Mevcut durumda norm kadro açığıyla mücadele eden meslek liselerinde, okul yöneticileri artık görevlendirme yapacak yardımcı personel bulmakta zorlanıyor. Sistemi tam olarak olgunlaştırmadan uygulamaya koyan ilgili makamların sorumluluğu yerine, tüm yükün okul yöneticilerinin üzerine bırakıldığı ifade ediliyor.
En dikkat çekici nokta ise, bu süreçlerin okul içi işleyişi ve eğitim-öğretim faaliyetlerini olumsuz etkilemesi. İdareciler zamanlarının büyük bir bölümünü rapor hazırlamakla geçirirken, bahar aylarının sınavlar, yılsonu etkinlikleri ve dönem sonu hazırlıkları gibi yoğun bir dönem olduğu unutuluyor. Şu anda idareciler, 2016/2017 yıllarında yapılan hataları tespit etmek için SGK ve işletmelerle yoğun bir şekilde iletişim kuruyorlar. Müfettiş ziyaretleri sırasında asıl odak noktası olan "eğitim"in arka planda kaldığı gözlemleniyor.

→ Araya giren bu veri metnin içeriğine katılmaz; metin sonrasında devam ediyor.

(** C3 (amended).  For a generator that construction returned, a record
    whose identifier is not empty after trimming, and a cycle start that is
    a valid date, the [fireAt] of the task returned by
    [generateTaskForPatient] is the date of the cycle start plus
    [offsetSeconds] seconds; whenever that time is within the range of
    dates, [fireAt] is valid and lies in
    [cycleStart, cycleStart + intervalSeconds), and beyond the range it is
    an Invalid Date.  Every task of a batch result has the same property.
    In particular, when the last bin of the cycle is within the range of
    dates, every task of every batch fires within the cycle. *)
Theorem fireAt_within_cycle (uuids : nat -> Js.JsString) (clock : nat -> Z)
    (config : TaskGeneratorConfig.t) (g : TaskGenerator.t)
    (cycleStart : Z) (w : World) :
  TaskGenerator.constructor config = Normal g ->
  inDateRange cycleStart ->
  (forall patient,
      Js.trim (PatientInput.id patient) <> [] ->
      exists task w',
        TaskGenerator.generateTaskForPatient uuids clock g patient
                                             (ValidDate cycleStart) w
        = (Normal task, w')
        /\ firesAsScheduled cycleStart (TaskGenerator.intervalSeconds g)
                            task)
  /\ (forall patients,
        exists result w',
          TaskGenerator.generateTasksForPatients uuids clock g patients
                                                 (ValidDate cycleStart) w
          = (Normal result, w')
          /\ Forall (firesAsScheduled cycleStart
                       (TaskGenerator.intervalSeconds g))
                    (TaskGenerationResult.tasks result)
          /\ (cycleStart + (TaskGenerator.binCount g - 1) * 1000
              <= MAX_TIME ->
              Forall (firesWithinCycle cycleStart
                        (TaskGenerator.intervalSeconds g))
                     (TaskGenerationResult.tasks result))).
Proof.
  intros Hg Hc. destruct (constructor_normal config g Hg) as [Hpos Hle].
  split.
  - intros patient Hid. apply not_blank_iff in Hid.
    rewrite (generateTaskForPatient_valid uuids clock g Hpos).
    + do 2 eexists. split; [reflexivity|].
      apply taskOf_firesAsScheduled; assumption.
    + unfold isValidRecord. rewrite Hid. reflexivity.
  - intros patients.
    rewrite (generateTasksForPatients_run uuids clock g Hpos).
    do 2 eexists. split; [reflexivity|].
    cbn [TaskGenerationResult.tasks].
    assert (Hall :
      Forall (fun task =>
                firesAsScheduled cycleStart
                  (TaskGenerator.intervalSeconds g) task
                /\ 0 <= ScrapeTask.offsetSeconds task
                   < TaskGenerator.binCount g)
             (fst (fst (loopResult uuids clock (TaskGenerator.binCount g)
                          patients (ValidDate cycleStart) []
                          (initBins (TaskGenerator.binCount g))
                          (MkWorld (uuidCalls w) (S (clockReads w))
                                   (console w)))))).
    { apply loop_Forall.
      - intros p w'. apply taskOf_firesAsScheduled; assumption.
      - constructor. }
    split.
    + revert Hall. apply Forall_impl. intros task [H _]. exact H.
    + intros Hlast. revert Hall. apply Forall_impl.
      intros task [(_ & Hin & _) Hoff]. apply Hin. lia.
Qed.

Lemma fireAt_within_cycle_witness :
  (forall patient,
      Js.trim (PatientInput.id patient) <> [] ->
      exists task w',
        TaskGenerator.generateTaskForPatient sampleUuids sampleClock
          defaultGenerator patient (ValidDate 1768903200000) world0
        = (Normal task, w')
        /\ firesAsScheduled 1768903200000 300 task)
  /\ (forall patients,
        exists result w',
          TaskGenerator.generateTasksForPatients sampleUuids sampleClock
            defaultGenerator patients (ValidDate 1768903200000) world0
          = (Normal result, w')
          /\ Forall (firesAsScheduled 1768903200000 300)
                    (TaskGenerationResult.tasks result)
          /\ (1768903200000 + (300 - 1) * 1000 <= MAX_TIME ->
              Forall (firesWithinCycle 1768903200000 300)
                     (TaskGenerationResult.tasks result))).
Proof.
  apply (fireAt_within_cycle sampleUuids sampleClock
           TaskGenerator.emptyConfig defaultGenerator 1768903200000 world0).
  - reflexivity.
  - unfold inDateRange, MAX_TIME. lia.
Defined.

(** At the largest valid date as cycle start, a task with a positive
    offset has an Invalid Date as [fireAt], which lies in no cycle. *)
Lemma fireAt_invalid_at_range_end :
  exists task w',
    TaskGenerator.generateTaskForPatient sampleUuids sampleClock
      defaultGenerator (record "patient-123") (ValidDate 8640000000000000)
      world0
    = (Normal task, w')
    /\ ScrapeTask.offsetSeconds task = 153
    /\ ScrapeTask.fireAt task = InvalidDate.
Proof. do 2 eexists. vm_compute. repeat split; reflexivity. Qed.

(* ================================================================== *)
(** ** Partial failure *)

Lemma filter_length_lt {A : Type} (f : A -> bool) (l : list A) :
  (length (filter f l) < length l)%nat
  <-> exists x, In x l /\ f x = false.
Proof.
  induction l as [|a l IH]; cbn [filter length In].
  - split; [lia | intros (x & [] & _)].
  - pose proof (filter_length_le f l) as Hle.
    destruct (f a) eqn:Ea; cbn [length].
    + rewrite <- Nat.succ_lt_mono, IH. split.
      * intros (x & Hx & Hf). exists x. auto.
      * intros (x & [->|Hx] & Hf); [congruence|]. exists x. auto.
    + split; [|lia]. intros _. exists a. auto.
Qed.

Lemma filter_all {A : Type} (f : A -> bool) (l : list A) :
  forallb f l = true -> filter f l = l.
Proof.
  induction l as [|a l IH]; cbn [forallb filter]; [reflexivity|].
  intros H. apply andb_true_iff in H. destruct H as [Ha Hl].
  rewrite Ha, (IH Hl). reflexivity.
Qed.

(** C5.  For a generator that construction returned, the batch call
    returns for every list of records.  A record makes
    [generateTaskForPatient] throw exactly when it is not valid; the tasks
    are one per valid record, in input order; so there are at most as many
    tasks as records, and fewer exactly when some record is not valid.  A
    batch made of 999 valid records and one record with an empty
    identifier gives 999 tasks. *)
Theorem batch_skips_invalid_records (uuids : nat -> Js.JsString)
    (clock : nat -> Z) (config : TaskGeneratorConfig.t)
    (g : TaskGenerator.t) (patients : list PatientInput.t)
    (cycleStart : Date) (w : World) :
  TaskGenerator.constructor config = Normal g ->
  exists result w',
    TaskGenerator.generateTasksForPatients uuids clock g patients
                                           cycleStart w
    = (Normal result, w')
    /\ (forall p w0,
          throws (fst (TaskGenerator.generateTaskForPatient
                         uuids clock g p cycleStart w0))
          <-> isValidRecord p = false)
    /\ map ScrapeTask.patientId (TaskGenerationResult.tasks result)
       = map PatientInput.id (filter isValidRecord patients)
    /\ (length (TaskGenerationResult.tasks result) <= length patients)%nat
    /\ ((length (TaskGenerationResult.tasks result) < length patients)%nat
        <-> exists p, In p patients /\ isValidRecord p = false)
    /\ Stats.tasksGenerated (TaskGenerationResult.stats result)
       = Z.of_nat (length (TaskGenerationResult.tasks result))
    /\ Stats.totalPatients (TaskGenerationResult.stats result)
       = Z.of_nat (length patients)
    /\ (forall l1 l2 bad,
          patients = l1 ++ bad :: l2 ->
          forallb isValidRecord (l1 ++ l2) = true ->
          length (l1 ++ l2) = 999%nat ->
          PatientInput.id bad = [] ->
          length (TaskGenerationResult.tasks result) = 999%nat).
Proof.
  intros Hg. destruct (constructor_normal config g Hg) as [Hpos _].
  rewrite (generateTasksForPatients_run uuids clock g Hpos).
  do 2 eexists. split; [reflexivity|].
  cbn [TaskGenerationResult.tasks TaskGenerationResult.stats
       Stats.tasksGenerated Stats.totalPatients].
  set (r := loopResult _ _ _ _ _ _ _ _).
  assert (Hids : map ScrapeTask.patientId (fst (fst r))
                 = map PatientInput.id (filter isValidRecord patients))
    by apply loop_patientIds.
  assert (Hlen : length (fst (fst r))
                 = length (filter isValidRecord patients)).
  { rewrite <- (length_map ScrapeTask.patientId), Hids.
    apply length_map. }
  split; [|split; [exact Hids|split; [|split; [|split; [|split]]]]].
  - intros p w0. destruct (isValidRecord p) eqn:Ev.
    + rewrite (generateTaskForPatient_valid uuids clock g Hpos _ _ _ Ev).
      split; [intros [e He]; discriminate He | discriminate].
    + rewrite (generateTaskForPatient_invalid uuids clock g _ _ _ Ev).
      split; [reflexivity | intros _; eexists; reflexivity].
  - rewrite Hlen. apply filter_length_le.
  - rewrite Hlen. apply filter_length_lt.
  - reflexivity.
  - reflexivity.
  - intros l1 l2 bad -> Hall H999 Hbad. rewrite Hlen.
    rewrite filter_app. cbn [filter].
    unfold isValidRecord at 2. rewrite Hbad. cbn [isBlank forallb negb].
    rewrite <- filter_app, (filter_all _ _ Hall). exact H999.
Qed.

Tüm bu sorunların temelinde yatan yaklaşımın "Kervan yolda düzülür" anlayışı olduğu belirtiliyor. Plansız bir şekilde başlatılan ve altyapısı yetersiz olan bu teşvik sistemi, zamanla sistematik hatalara yol açtı. Ancak bu hataların sorumluluğunu sistemi kuranlar veya düzenleyenler değil, sistemin oluşturulmasında hiçbir dahli olmayan okul yöneticileri taşıyor.
Okul yöneticilerinin ve öğretmenlerin sürekli işverenlerle karşı karşıya gelmesi, işletmelerin hatalı teşvik ödemelerini iade etmek istememesi ve hatta bazı işletmelerin okul yöneticilerine olumsuz tutum sergileyerek stajyer öğrenci alımını durdurma tehditlerinde bulunması, hem öğrencileri hem de öğretmenleri olumsuz etkiliyor. Sorunun bireylerden değil, sistemin kendisinden kaynaklandığı vurgulanıyor. Devlet katkısı gibi önemli bir uygulamanın, işverenlerin inisiyatifine bırakılmadan, tüm olası sorunları öngörülerek ve sağlam bir altyapı ile hayata geçirilmesi gerektiği belirtiliyor. Aksi takdirde, mesleki eğitime olan güvenin sarsılacağı ve sistematik hataların bezdirdiği okul yöneticilerinin görevlerinden ayrılma eğilimi göstereceği, en önemlisi de sürekli yanlış ödemelerin yaşandığı bir ortamda işverenlerin stajyer öğrenci kabul etmek istemeyeceği öngörülüyor. Mesleki eğitimin bir memleket meselesi olduğu ve bu sorunların çözülmemesi halinde eğitimin bir sorun haline geleceği ifade ediliyor.